--- To do ---
The stretch wanted below opens at the line containing "iteration order of" and closes at the line containing "(m : M S A) (k". Please return it exactly, with no other lines.

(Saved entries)
(** * vtvtimes-dashboard: the sync pipeline, the token gate and the read API

    A shallow embedding of the Python sources
    - [app.py] (reference table, realtime fetch, [save_to_database], routes),
    - [refresh_facebook_token.py] ([FacebookTokenManager]),
    - [fetch_facebook_data_with_refresh.py] ([get_valid_page_token] and the
      daily-insights upsert),
    - [facebook_api.py] ([format_posts_for_database],
      [format_insights_for_database]) and
    - [save_facebook_data.py] ([save_post_insights], [save_page_stats],
      [calculate_fan_growth]),
    followed by the properties of the specification that concern them and
    by further properties of the same code.

    Conventions.  A Python [dict] is a [gmap], a Python [set] a [gset]; the
    iteration order of a set is the one of [elements], about which nothing
    is assumed.  A table of the store is the list of its rows in insertion
    order.  Code that can raise runs in a state-and-exception monad; the
    state is the database connection (for the store) or the process
    environment together with the [.env] file (for the token manager).
    [print] calls are not modelled.  Wall-clock readings are rationals. *)

From Stdlib Require Import Ascii String QArith.
From stdpp Require Import gmap strings list sorting.

Local Open Scope Z_scope.

(** ** Python values and exceptions *)

Module Py.

Inductive exn :=
| ValueError (msg : string)
| TypeError (msg : string)
| IndexError (msg : string)
| DatabaseError (msg : string)
| RequestException (msg : string).

(** [str(e)] *)
Definition str_exn (e : exn) : string :=
  match e with
  | ValueError m | TypeError m | IndexError m
  | DatabaseError m | RequestException m => m
  end.

Inductive result (A : Type) :=
| Ok (a : A)
| Raise (e : exn).
Arguments Ok {A} a.
Arguments Raise {A} e.

(** Computations over a state [S] that either return or raise. *)
Record M (S A : Type) := MkM { run : S -> result A * S }.
Arguments MkM {S A} _.
Arguments run {S A} _ _.

Definition ret {S A} (a : A) : M S A := MkM (fun s => (Ok a, s)).

Definition bind {S A B} (m : M S A) (k : A -> M S B) : M S B :=
  MkM (fun s =>
         match run m s with
         | (Ok a, s') => run (k a) s'
         | (Raise e, s') => (Raise e, s')
         end).

Definition raise {S A} (e : exn) : M S A := MkM (fun s => (Raise e, s)).

Definition get {S} : M S S := MkM (fun s => (Ok s, s)).
Definition put {S} (s : S) : M S unit := MkM (fun _ => (Ok tt, s)).
Definition modify {S} (f : S -> S) : M S unit := MkM (fun s => (Ok tt, f s)).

--- Result of this task ---
    iteration order of a set is the one of [elements], about which nothing
    is assumed.  A table of the store is the list of its rows in insertion
    order.  Code that can raise runs in a state-and-exception monad; the
    state is the database connection (for the store) or the process
    environment together with the [.env] file (for the token manager).
    [print] calls are not modelled.  Wall-clock readings are rationals. *)

From Stdlib Require Import Ascii String QArith.
From stdpp Require Import gmap strings list sorting.

Local Open Scope Z_scope.

(** ** Python values and exceptions *)

Module Py.

Inductive exn :=
| ValueError (msg : string)
| TypeError (msg : string)
| IndexError (msg : string)
| DatabaseError (msg : string)
| RequestException (msg : string).

(** [str(e)] *)
Definition str_exn (e : exn) : string :=
  match e with
  | ValueError m | TypeError m | IndexError m
  | DatabaseError m | RequestException m => m
  end.

Inductive result (A : Type) :=
| Ok (a : A)
| Raise (e : exn).
Arguments Ok {A} a.
Arguments Raise {A} e.

(** Computations over a state [S] that either return or raise. *)
Record M (S A : Type) := MkM { run : S -> result A * S }.
Arguments MkM {S A} _.
Arguments run {S A} _ _.

Definition ret {S A} (a : A) : M S A := MkM (fun s => (Ok a, s)).

Definition bind {S A B} (m : M S A) (k : A -> M S B) : M S B :=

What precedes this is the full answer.